GMacStructureBinding

The structure tree binding pattern can be used to bind the components of a GMac structure type with other binding patterns of suitable types. The main members include:

• The static Create() method: Used for creating a new structure binding pattern.
• GMacType : The base structure of this binding pattern as a GMac type object.
• BaseStructure : The base structure of this binding pattern.
• BoundMembers , NotBoundMembers : A list of structure members used or not used in this binding pattern.
• BoundMembersNames, NotBoundMembersNames : A list of structure member names used or not used in this binding pattern.
• Clear() : Clear all members bindings in this binding pattern.
• HasBoundMember() : Test if the given structure member is bound in this binding pattern.
• BindMemberToPattern() : Bind the given structure member to some binding pattern of the same base type as the member.
• PickConstantComponents() : Select the components bound to constants in this pattern into a new binding pattern of the same base structure type.
• PickVariableComponents() : Select the components bound to variables in this pattern into a new binding pattern of the same base structure type.
• PickConstantComponentsAsVariables() : Select the components bound to constants in this pattern into a new binding pattern of the same base structure type but having all variable scalar binding patterns for its leaf components.
• ToConstantsFreePattern() : Return an identical binding pattern to this but with all leaf scalar constant bindings replaced by variable bindings.
• ToValue() : Convert this binding pattern into a structure value. For each leaf component if it’s a constant binding the constant expression is used else the supplied input is used to generate a symbolic variable.

GMacMacroTreeBinding

This binding is equivalent to a GMacMacroBinding but holds binding information in tree form not linear form. The main members include:

• The static Create() method: Used to create a new macro tree binding pattern.
• BaseMacro : The base macro for this binding pattern.
• BindOutputToConstantAction : Used to specify the action taken when the user requests to bind an output parameter to a constant value.
• BoundParameters, NotBoundParameters : A list of macro parameters that are used or not used in this binding pattern.
• BoundParametersNames, NotBoundParametersNames : A list of macro parameter names that are used or not used in this binding pattern.
• Clear() : Clear all parameters bindings in this binding pattern.
• HasBoundParameter() : Test if the given macro parameter is bound in this binding pattern.
• BindParameterToPattern() : Bind the given macro parameter to some binding pattern of the same base type as the parameter.
• PickConstantComponents() : Select the components bound to constants in this pattern into a new binding pattern of the same base macro.
• PickVariableComponents() : Select the components bound to variables in this pattern into a new binding pattern of the same base macro.
• PickConstantComponentsAsVariables() : Select the components bound to constants in this pattern into a new binding pattern of the same base macro but having all variable scalar binding patterns for its leaf components.
• ToConstantsFreePattern() : Return an identical binding pattern to this but with all leaf scalar constant bindings replaced by variable bindings.

2.3. Code Block Classes

Code Block Variables Interfaces and Classes

There are three types of code block variables:

1. Input variables represented by the GMacCbInputVariable class.
2. Temporary variables represented by the GMacCbTempVariable class.
3. Output variables represented by the GMacCbOutputVariable class.

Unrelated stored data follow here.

(** C2, where the code departs from it: the policy requires the automerge
    label; when the platform confirms the removal with 204,
    notify_pr_creator deletes the label, creates no comment and returns
    false; when the removal fails with 404 it goes on to create the
    comment. *)
Theorem notify_pr_creator_comments_when_removal_fails :
  let event := fixtures.event false true in
  let confirmed :=
    fixtures.world_with_event (fixtures.platform (Some event) 200 204 200)
      event in
  let failed :=
    fixtures.world_with_event (fixtures.platform (Some event) 200 404 200)
      event in
  let notify := @PR.notify_pr_creator (fixtures.imports None) in
  (fst (notify confirmed) = Return false
   /\ count is_label_deletion (sent_during notify confirmed) = 1
   /\ count is_comment (sent_during notify confirmed) = 0)
  /\ (count is_label_deletion (sent_during notify failed) = 1
      /\ count is_comment (sent_during notify failed) = 1).
Proof. repeat split; reflexivity. Qed.
(** * Logistics MST pipeline (services/logistics.py): a shallow embedding

    The pipeline of [generate_logistics_mst] is embedded stage by stage:
    [get_default_tags], [extract_coordinates], [haversine],
    [build_geodesic_graph], [build_mst_graph], [visualize_mst_map] and the
    assembling code of [generate_logistics_mst] itself.

    Conventions.
    - Python exceptions are values of [exn]; a computation that may raise
      lives in the [result] monad.
    - Distances are Python floats.  Their values are embedded over the real
      numbers (exact arithmetic, no NaN); that binary64 rounding can take a
      radicand of [haversine] out of the domain of [math.sqrt] is kept as
      an error path of every call of [haversine].  The extractor, which
      only copies coordinates, is parametric in the coordinate type and is
      also used at binary64 floats.
    - Everything outside the source is a field of a [provider] record:
      the calls into osmnx (feature download, road network download,
      snapping, routing), the file system ([os.makedirs], [gdf.to_file],
      [m.save]) and what binary64 knows and the reals do not (a square
      root out of its domain, a NaN coordinate).  Each call either returns
      or raises.
    - Printing has no influence on the returned values and is left out. *)

From Stdlib Require Import List String Ascii Bool Arith Lia.
From Stdlib Require Import Permutation Sorted.
From Stdlib Require Import Floats.
From Stdlib Require Import Reals Lra.
Import ListNotations.

Open Scope string_scope.
Open Scope list_scope.
Open Scope nat_scope.

(* ================================================================== *)
(** ** Exceptions and the result monad *)

Inductive exn : Type :=
| ValueError (msg : string)
| AttributeError (msg : string)
| KeyError (key : string)
| IndexError (msg : string)
| FileNotFoundError (msg : string)
| ProviderError (msg : string).

Inductive result (A : Type) : Type :=
| Ok (a : A)
| Raise (e : exn).

Arguments Ok {A} a.
Arguments Raise {A} e.

Definition bind {A B : Type} (m : result A) (k : A -> result B) : result B :=
  match m with
  | Ok a => k a
  | Raise e => Raise e
  end.

Notation "x <- m ;; k" := (bind m (fun x => k))
  (at level 61, m at next level, right associativity).

Definition raises {A : Type} (m : result A) : Prop :=
  exists e, m = Raise e.

Definition returns {A : Type} (m : result A) : Prop :=
  exists a, m = Ok a.

(* ================================================================== *)
(** ** Mode names and OSM tag sets: [get_default_tags] *)

(** [str.lower], exact on ASCII strings: 'A'..'Z' are mapped to 'a'..'z',
    every other byte is kept.  Python also lowercases the capitals outside
    ASCII, whose bytes are kept here.  No such capital has an ASCII letter
    of a mode name as its lowercase (the only characters outside ASCII with
    an ASCII letter in their lowercase are U+212A, which gives k, and
    U+0130, which gives i followed by U+0307), so whether the lowercased
    mode is one of the four names is the same here and there; on a string
    with capitals outside ASCII only the text of the error message
    differs. *)
Definition lower_ascii (c : ascii) : ascii :=
  let n := nat_of_ascii c in
  if (65 <=? n) && (n <=? 90) then ascii_of_nat (n + 32) else c.

Fixpoint lower (s : string) : string :=
  match s with
  | EmptyString => EmptyString
  | String c rest => String (lower_ascii c) (lower rest)
  end.

(** A tag filter value: a list of accepted values, or [True]. *)
Inductive tag_value : Type :=
| TagList (vs : list string)
| TagTrue.

(** A Python dict literal, in the order it is written. *)
Definition tags_dict : Type := list (string * tag_value).

Definition get_default_tags (mode : string) : result tags_dict :=
  let mode := lower mode in
  if (mode =? "auto")%string then
    Ok [("building", TagList ["warehouse"; "depot"; "industrial"])]
  else if (mode =? "aero")%string then
    Ok [("aeroway", TagList ["terminal"; "hangar"; "cargo"])]
  else if (mode =? "sea")%string then
    Ok [("harbour", TagTrue); ("man_made", TagList ["pier"; "dock"])]
  else if (mode =? "rail")%string then
    Ok [("railway", TagList ["station"; "yard"; "cargo_terminal"])]
  else
    Raise (ValueError ("Неизвестный мод: " ++ mode)%string).

(* ================================================================== *)
(** ** Facility records and the Geometry Extractor: [extract_coordinates] *)

(** One cell of a GeoDataFrame row as [row.to_dict()] shows it: a missing
    value (NaN or None, the values [pd.isna] accepts), any other scalar with
    its [str] rendering, or the geometry object of the row. *)
Inductive cell : Type :=
| Null
| Scalar (repr : string)
| GeomCell.

Section Extractor.

(** The type of coordinate values.  The extractor never computes with
    them: it reads them off the geometry object. *)
Variable C : Type.

(** A shapely geometry as the extractor reads it: its [geom_type], its
    [centroid] as [(x, y)], and its own [(x, y)], which only a Point has:
    on any other geometry [geom.y] raises AttributeError. *)
Record geometry : Type := mkGeometry {
  geom_type : string;
  centroid : C * C;
  xy : option (C * C)
}.

Definition Point (x y : C) : geometry :=
  mkGeometry "Point" (x, y) (Some (x, y)).

Definition Polygon (centroid_x centroid_y : C) : geometry :=
  mkGeometry "Polygon" (centroid_x, centroid_y) None.

Definition MultiPolygon (centroid_x centroid_y : C) : geometry :=
  mkGeometry "MultiPolygon" (centroid_x, centroid_y) None.

Definition LineString (centroid_x centroid_y : C) : geometry :=
  mkGeometry "LineString" (centroid_x, centroid_y) None.

Record facility : Type := mkFacility {
  fac_geometry : geometry;
  fac_attributes : list (string * cell)
}.

(** A row of [coords_df]. *)
Record located_point : Type := mkPoint {
  lat : C;
  lon : C;
  tags : list (string * cell)
}.

(** [row.to_dict()]: the attribute columns and the geometry column. *)
Definition to_dict (row : facility) : list (string * cell) :=
  fac_attributes row ++ [("geometry", GeomCell)].

(** [geom.geom_type in ["Polygon", "MultiPolygon"]]. *)
Definition is_polygonal (t : string) : bool :=
  ((t =? "Polygon") || (t =? "MultiPolygon"))%string.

Input variables are read-only and they are independent of all other code block variables. Temporary and output variables are computed from other temporary and input variables. Finally, output variables are write-only and they can not be used for computing any other variables. The base class for all three code block variables classes is the abstract GMacCbVariable class. The GMacCbComputedVariable class, inherited from the  GMacCbVariable class, is the base class for the GMacCbTempVariable and GMacCbOutputVariable classes as shown in the class diagram.

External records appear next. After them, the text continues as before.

(** * Financial-Metrics-Analyzer: the metric computation pipeline

    Shallow embedding of [finance_clean/fetch.py], [finance_clean/normalize.py],
    [finance_clean/validate.py] and [finance_clean/compute.py].

    Python floats are IEEE-754 binary64 values; they are modelled by the
    primitive floats of the Standard Library, so that [nan], the infinities,
    overflow and the comparisons behave here as they do in the code. *)

From Stdlib Require Import ZArith List String Ascii Bool Lia.
From Stdlib Require Import Floats DecimalString Sorted Permutation.
Import ListNotations.

Set Warnings "-inexact-float,-register-all".
Local Open Scope string_scope.
Local Open Scope float_scope.

(** ** Python values *)

(** What a Python call yields: a value, or an exception carrying [str(e)]. *)
Inductive result (A : Type) : Type :=
| Ok (a : A)
| Raise (msg : string).
Arguments Ok {A} a.
Arguments Raise {A} msg.

Definition bind {A B : Type} (r : result A) (k : A -> result B) : result B :=
  match r with
  | Ok a => k a
  | Raise msg => Raise msg
  end.

Notation "x <- r ;; k" := (bind r (fun x => k))
  (at level 61, r at next level, right associativity).

(** The values found in the market-info snapshot: [None], a number (Python
    ints are identified with the float they convert to) or a string. *)
Inductive pyval : Type :=
| PyNone
| PyNum (f : float)
| PyStr (s : string).

(** A [dict] with string keys, in insertion order. *)
Definition dict (V : Type) : Type := list (string * V).

Fixpoint dict_get {V : Type} (d : dict V) (k : string) : option V :=
  match d with
  | [] => None
  | (k', v) :: rest => if (k' =? k)%string then Some v else dict_get rest k
  end.

(** [d[k] = v]: overwrite in place, or append a new key. *)
Fixpoint dict_set {V : Type} (d : dict V) (k : string) (v : V) : dict V :=
  match d with
  | [] => [(k, v)]
  | (k', v') :: rest =>
      if (k' =? k)%string then (k, v) :: rest else (k', v') :: dict_set rest k v
  end.

(** [d.get(k, default)]. *)
Definition get_default {V : Type} (d : dict V) (k : string) (default : V) : V :=
  match dict_get d k with
  | Some v => v
  | None => default
  end.

(** [pd.isna] on a scalar. *)
Definition isna (v : pyval) : bool :=
  match v with
  | PyNone => true
  | PyNum f => is_nan f
  | PyStr _ => false
  end.

(** Truth value of a scalar, as used by [or]: NaN is true, both zeros are false. *)
Definition truthy (v : pyval) : bool :=
  match v with
  | PyNone => false
  | PyNum f => negb (f =? 0)
  | PyStr s => negb (s =? "")%string
  end.

(** [not pd.isna(v) and v > 0]: the comparison is only reached when [v] is not
    missing, and raises [TypeError] on a string. *)
Definition notna_and_positive (v : pyval) : result bool :=
  match v with
  | PyNone => Ok false
  | PyNum f => Ok (negb (is_nan f) && (0 <? f))
  | PyStr _ => Raise "'>' not supported between instances of 'str' and 'int'"
  end.

(** [v <= v]. *)
Definition le_self (v : pyval) : result bool :=
  match v with
  | PyNone => Raise "'<=' not supported between instances of 'NoneType' and 'NoneType'"
  | PyNum f => Ok (f <=? f)
  | PyStr _ => Ok true
  end.

(** The output document is a tree of dicts, lists and scalars. *)
Inductive json : Type :=
| JNull
| JBool (b : bool)
| JInt (z : Z)
| JNum (f : float)
| JStr (s : string)
| JList (items : list json)
| JObj (fields : list (string * json)).

Definition json_of_pyval (v : pyval) : json :=
  match v with
  | PyNone => JNull
  | PyNum f => JNum f
  | PyStr s => JStr s
  end.

(** [doc[k]] *)
Definition field (k : string) (doc : json) : option json :=
  match doc with
  | JObj fields => dict_get fields k
  | _ => None
  end.

(** [doc[k1][k2]...] *)
Fixpoint at_path (path : list string) (doc : json) : option json :=
  match path with
  | [] => Some doc
  | k :: rest =>
      match field k doc with
      | Some sub => at_path rest sub
      | None => None
      end
  end.

(** The scalar leaves of a document, left to right. *)
Fixpoint leaves (doc : json) : list json :=
  match doc with
  | JList items => flat_map leaves items
  | JObj fields => flat_map (fun kv => leaves (snd kv)) fields
  | scalar => [scalar]
  end.

(** A leaf that is a NaN or infinite float. *)
Definition non_finite_leaf (doc : json) : bool :=
  match doc with
  | JNum f => is_nan f || is_infinity f
  | _ => false
  end.


Definition string_of_nat (n : nat) : string :=
  NilEmpty.string_of_uint (Nat.to_uint n).

(** ** Statement tables *)

(** A fiscal-period column label, modelled by its [str] form (ISO dates are
    ordered chronologically by string order). *)
Definition period : Type := string.

(** A [pd.DataFrame] of float64 cells: the column labels and the labelled
    rows, each row as wide as the column list.  A missing cell is NaN.  The
    labels of an axis are distinct, as they are in the statements the provider
    returns: [df.loc[name]] is then a Series and [value[year_idx]] a scalar,
    which is how the lookups below read them. *)
Record DataFrame : Type := mkDataFrame {
  columns : list period;
  rows : list (string * list float)
}.

(** [df.index] *)
Definition index (df : DataFrame) : list string := map fst (rows df).

(** [df.empty]: no rows or no columns. *)
Definition empty (df : DataFrame) : bool :=
  match columns df, rows df with
  | [], _ => true
  | _, [] => true
  | _, _ => false
  end.

Definition mem (x : string) (l : list string) : bool :=
  existsb (String.eqb x) l.

(** [df.loc[name]] when the label is in the index: the row as a Series,
    that is the cells paired with the column labels. *)
Fixpoint loc (rs : list (string * list float)) (name : string) : option (list float) :=
  match rs with
  | [] => None
  | (label, cells) :: rest => if (label =? name)%string then Some cells else loc rest name
  end.

Definition series (df : DataFrame) (cells : list float) : list (period * float) :=
  combine (columns df) cells.

(** ** [fetch.py] *)

(** What the data provider hands back for a ticker: reading a property may
    raise, and a statement may be [None]. *)
Inductive yf_ticker : Type :=
| YfFault (msg : string)
| YfData (income balance cashflow : option DataFrame) (info : dict pyval).

Record RawData : Type := mkRawData {
  raw_income : DataFrame;
  raw_balance : DataFrame;
  raw_cashflow : DataFrame;
  raw_info : dict pyval
}.

Definition no_data (o : option DataFrame) : bool :=
  match o with
  | None => true
  | Some df => empty df
  end.
(** * ark-api: query submission, streaming capability resolution and relay

    A shallow embedding of the request handlers of
    [services/ark-api/ark-api/src/ark_api/api/v1/openai.py] and
    [services/ark-api/ark-api/src/ark_api/api/v1/queries.py], and the
    properties of the streaming path proved about them.

    Layout:
    - Python values, truthiness, dictionary access and exceptions;
    - handler programs: a free monad over the calls a handler awaits on the
      resource client, on the clock and on the uuid generator, with Python's
      [try]/[except Exception];
    - the upstream HTTP connection of the relays and the two relay
      generators;
    - the handlers of [openai.py] and [queries.py] (their logging is left
      out);
    - what the properties say about resources and text, and a sample server;
    - the properties. *)

From Stdlib Require Import ZArith String Ascii List Lia Bool SpecFloat.
From stdpp Require Import base option gmap strings list pretty.
From Equations Require Import Equations.
From Equations.Prop Require Import Logic.


Local Open Scope Z_scope.
(** * Local Web Reader: a shallow embedding of [web_reader_local.py]

    The development follows the source file top to bottom: Python strings
    and the string methods the code calls, the parsed HTML tree and the
    tree operations the code calls on it, the [Website] class, and the
    [LocalWebReader] class.  The HTTP client, the HTML parser and the
    chat client are collaborators of the program; they are the fields of
    the class [Collaborators], which the program takes as a parameter.

    Conventions.
    - A Python [str] is a sequence of Unicode code points, [list N].
      [len] is [length], [+] is [++].  Literals of the source that are
      plain ASCII are written [py "..."].
    - A Python exception is an [exn]; [str(e)] is its message.  Only
      exceptions deriving from [Exception] are modelled, those are the
      ones [except Exception] catches.
    - Calls of [logger] and [print] only write to the console: they are
      left out.  Every call of a collaborator is recorded in a history of
      [event]s, and a collaborator may answer differently depending on
      the history so far. *)

From Stdlib Require Import ZArith NArith Ascii String.
From stdpp Require Import base option list gmap.

Local Open Scope N_scope.

(** ** Python strings *)

Abbreviation str := (list N).

(** The code points of an ASCII literal. *)
Definition py (s : string) : str :=
  (λ c, N.of_nat (nat_of_ascii c)) <$> list_ascii_of_string s.

Definition nl : N := 10.
(** * Typed cell identifiers of the notebook frontend

    A shallow embedding of [frontend/src/core/model/ids.ts]: the module-level
    [counter], the [CellId] provider ([create], [reset]) and the [HTMLCellId]
    helpers ([create], [parse], [findElement]), followed by the properties
    of the identifier scheme.

    - JavaScript numbers are IEEE 754 binary64 values.  The counter only ever
      holds non-negative integers, so it is a [Z] together with the rounding
      of binary64 written out ([f64_round]).
    - Strings are [String.string] where every position is a character of
      the ASCII range, as in identifiers, anchors and key names; [slice]
      and template literals act on them position by position.  What
      [parse] does on an arbitrary string is stated on the string's UTF-16
      code units ([UTF16]), the positions [slice] counts in.
    - The module-level [let counter] is threaded explicitly through a small
      state monad [M].
    - A DOM element is seen through what [Element.closest] reads: its local
      name, its attributes and its parent element.
    - [prettyPrintHotkey] of the shortcut renderer is embedded with the
      string methods it calls; what the imported [isPlatformMac()] returns
      is a parameter. *)

From Stdlib Require Import ZArith List String Ascii Bool Lia Sorted.
From Stdlib Require Import DecimalString DecimalPos DecimalZ.
Import ListNotations.

Local Open Scope string_scope.
Local Open Scope Z_scope.

(** ** JavaScript numbers holding integers *)

Module Number.

(** [2^53]: from here on binary64 no longer represents every integer. *)
Definition TWO_53 : Z := 9007199254740992.

(** Round-to-nearest, ties-to-even, of a non-negative integer to the
    nearest binary64 value (53 significant bits).  Below [2^53] every
    integer is representable; above, the spacing of representable values
    is [2^e] with [e = log2 z - 52]. *)
Definition f64_round (z : Z) : Z :=
  if z <? TWO_53 then z
  else
    let e := Z.log2 z - 52 in
    let q := Z.shiftr z e in
    let r := z - Z.shiftl q e in
    let half := Z.shiftl 1 (e - 1) in
    let q' :=
      if r <? half then q
      else if half <? r then q + 1
      else if Z.even q then q else q + 1 in
    Z.shiftl q' e.

(** [x + y] on numbers whose values are non-negative integers. *)
Definition add (x y : Z) : Z := f64_round (x + y).

(** [Number.prototype.toString()] in radix 10 on an integer of magnitude
    up to [2^53], the values the counter takes: the decimal digits, with a
    leading minus sign for a negative value. *)
Definition toString (x : Z) : string :=
  NilZero.string_of_int (Z.to_int x).

(** Reading a decimal numeral back as an integer. *)
Definition ofString (s : string) : option Z :=
  option_map Z.of_int (NilZero.int_of_string s).

End Number.

(** ** Module state and the monad that threads it *)

Record State : Type := mkState { counter : Z }.

(** [let counter = 0;] *)
Definition initial : State := {| counter := 0 |}.

Definition M (A : Type) : Type := State -> A * State.

Definition ret {A : Type} (a : A) : M A := fun s => (a, s).

Definition bind {A B : Type} (m : M A) (k : A -> M B) : M B :=
  fun s => let (a, s') := m s in k a s'.

Definition get_counter : M Z := fun s => (counter s, s).

Definition set_counter (v : Z) : M unit := fun _ => (tt, {| counter := v |}).

Notation "x <- m ;; k" := (bind m (fun x => k))
  (at level 61, m at next level, right associativity).
Notation "m ;;; k" := (bind m (fun _ => k))
  (at level 61, right associativity).

Definition evalM {A : Type} (m : M A) (s : State) : A := fst (m s).
Definition execM {A : Type} (m : M A) (s : State) : State := snd (m s).

(** [counter++]: the value of the expression is the old value; the stored
    value is the old value plus one, as a number. *)
Definition post_increment : M Z :=
  old <- get_counter ;;
  set_counter (Number.add old 1) ;;;
  ret old.

(** ** [CellId] *)

Module CellId.

(** [create(): CellId { const next = counter++; return next.toString(); }] *)
Definition create : M string :=
  next <- post_increment ;;
  ret (Number.toString next).

(** [reset() { counter = 0; }] *)
Definition reset : M unit := set_counter 0.

End CellId.

(** [n] successive calls of an operation, collecting the results in call
    order. *)
Fixpoint repeatM {A : Type} (n : nat) (m : M A) : M (list A) :=
  match n with
  | O => ret []
  | S n' => a <- m ;; rest <- repeatM n' m ;; ret (a :: rest)
  end.

(** The states the module can be in: the one it is loaded with, and what
    [create] and [reset] make of a state it can be in. *)
Inductive reachable : State -> Prop :=
| reachable_initial : reachable initial
| reachable_create s : reachable s -> reachable (execM CellId.create s)
| reachable_reset s : reachable s -> reachable (execM CellId.reset s).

The code block variables classes implement several interfaces depending on their function:

• All three code block variable classes are inherited from the abstract GMacCbVariable class that implements the IGMacCbVariable interface.
• The input and temporary variables classes implement the IGMacCbRhsVariable interface because they can be used to compute other code block variables.
• The input and output variables classes implement the IGMacCbParameterVariable interface because they represent low-level scalar components of macro parameters.
• The temporary and output variables classes are inherited from the GMacCbComputedVariable class that implements the IGMacCbComputedVariable interface because they are computed from other code block variables.

GMacCodeBlock

This class is essentially a list of computations that relate the outputs of a macro to its inputs on a low-level manner. The information in this class is the final source of target language code to be generated for a single macro. Each code block contains input and output variables (i.e. macro parameters) and may contain temporary variables. A macro parameter inside the code block has an internal symbolic name, like LLDI0023 for example, a data-store value access GMacDSL name, like hit.Ray.origin.#e1#, and eventually will have a target code name, like Ray.Origin.X or Item[1], in the final code. Temporary variables only have symbolic names and target names.

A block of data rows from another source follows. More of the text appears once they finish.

(** C10. For real metrics with [elapsedDays >= 0], [pv >= 0], [ev >= 0] and
    [ac >= 0], the series is nondecreasing in each field: for steps
    [i < j], the day, pv, ev and ac of point [i] are at most those of
    point [j]. *)
Theorem series_monotone (fuel : nat) (m : EVMMetrics) :
  (12 <= fuel)%nat -> real_metrics m = true ->
  JS.ge m.(elapsedDays) 0 = true -> JS.ge m.(pv) 0 = true ->
  JS.ge m.(ev) 0 = true -> JS.ge m.(ac) 0 = true ->
  exists points,
    chartData fuel m = Some points /\
    length points = 11%nat /\
    forall i j pi pj,
      (i < j)%nat -> nth_error points i = Some pi -> nth_error points j = Some pj ->
      JS.le pi.(Chart.day) pj.(Chart.day) = true /\
      JS.le pi.(Chart.pv) pj.(Chart.pv) = true /\
      JS.le pi.(Chart.ev) pj.(Chart.ev) = true /\
      JS.le pi.(Chart.ac) pj.(Chart.ac) = true.
Proof.
  unfold JS.ge, JS.le. intros H R Pd Pp Pe Pa.
  destruct (real_metrics_fields m R) as (Fp & Fe & Fa & _ & _ & Fd).
  eexists. split; [apply chartData_unroll; exact H|]. split; [reflexivity|].
  intros i j pi pj Hij Hi Hj.
  rewrite nth_error_map in Hi, Hj.
  destruct (nth_error stepIndex i) as [a|] eqn:Ea; [|discriminate].
  destruct (nth_error stepIndex j) as [b|] eqn:Eb; [|discriminate].
  injection Hi as <-. injection Hj as <-.
  pose proof (stepIndex_sorted i j a b Hij Ea Eb) as S.
  unfold ordered_steps in S. rewrite !andb_true_iff in S.
  destruct S as (((((((S1 & S2) & S3) & S4) & S5) & S6) & S7) & S8).
  destruct (B64.div_ten_fin _ Fd Pd) as [Fs Ps].
  cbn [chartPoint Chart.day Chart.pv Chart.ev Chart.ac].
  repeat split.
  - rewrite (B64.mul_comm a), (B64.mul_comm b).
    apply B64.round_mul_mono; assumption.
  - apply B64.round_mul_mono; assumption.
  - apply B64.round_mul_mono; assumption.
  - apply B64.round_mul_mono; assumption.
Qed.

(** On the spec's scenario. *)
Lemma series_monotone_witness :
  exists points,
    chartData 12 scenario = Some points /\
    length points = 11%nat /\
    forall i j pi pj,
      (i < j)%nat -> nth_error points i = Some pi -> nth_error points j = Some pj ->
      JS.le pi.(Chart.day) pj.(Chart.day) = true /\
      JS.le pi.(Chart.pv) pj.(Chart.pv) = true /\
      JS.le pi.(Chart.ev) pj.(Chart.ev) = true /\
      JS.le pi.(Chart.ac) pj.(Chart.ac) = true.
Proof. apply (series_monotone 12 scenario); reflexivity. Defined.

The following members provide detailed information about the optimized low-level abstract computations required to obtain the outputs from the inputs as determined by macro parameters bindings:

• BaseMacro : The base macro of the computations in the code block.
• Variables : ِA list of all variables in the code block.
• InputVariables : A list of all input variables in the code block.
• UsedInputVariables : A list of the input variables used in computations in the code block.
• NotUsedInputVariables : A list of the input variables not used in any later computations in the code block.
• TempVariables : A list of the temporary variables in the code block.
• OutputVariables : A list of the output variables in the command block.
• ConstantOutputVariables : A list of the output variables not depending on any other variables for their final values in the command block.
• NonConstantOutputVariables : A list of the output variables depending on some other variables for their final values in the command block.
• ParameterVariables : A list of all input and output variables in the command block.
• TempSubExpressions : A list of the temporary variables resulting from common sub-expression refactoring optimization stage in the code block.
• TempNonSubExpressions : A list of the temporary variables other than the ones resulting from common sub-expression refactoring optimization stage in the code block.
• TargetTempVarsCount : The number of target temporary variables required for the computations of this code block. This is often less from the actual number of temporary variables in the code block because of temporary variable re-use.
• Some methods to get a variable given its low-level name like: TryGetTempVariable(), TryGetInputVariable(), TryGetOutputVariable(), and TryGetVariable().
• TryGetParameterVariable() : Gets an input or output variables in the code block given its data-store value access.
• GetParameters() : Given a data-store value access on a parameter of the base macro this gets all input\output variables belonging to the given value access in the code block.
• GetParametersValueAccess() : Given a data-store value access on a parameter of the base macro this gets all input\output variables’ value access objects belonging to the given value access in the code block.
• GetParametersValueAccessNames() : Given a data-store value access on a parameter of the base macro this gets all input\output variables’ value access names belonging to the given value access in the code block.
• GetDependencyGraph() : Create and populate the dependency graph holding information about the relations between code block variables.
• GetStatistics() : Gets a list of statistics about the code block.
• GetStatisticsReport() : Gets a statistics report as a single string about the code block.

GMacCbVariable

This abstract class is the base for all classes representing the code block’s low-level variables. The class contains the following useful members inherited by its sub-classes:

• MaxComputationLevel : The max number of computation steps needed to compute this variable. For input variables and constant computed variables this is always zero.
• LowLevelId : A unique ID for the low-level variable.
• LowLevelName : A unique internal name for the low-level variable.
• UserVariables : A list of variables that directly use (i.e. depend on) this variable in their RHS computations.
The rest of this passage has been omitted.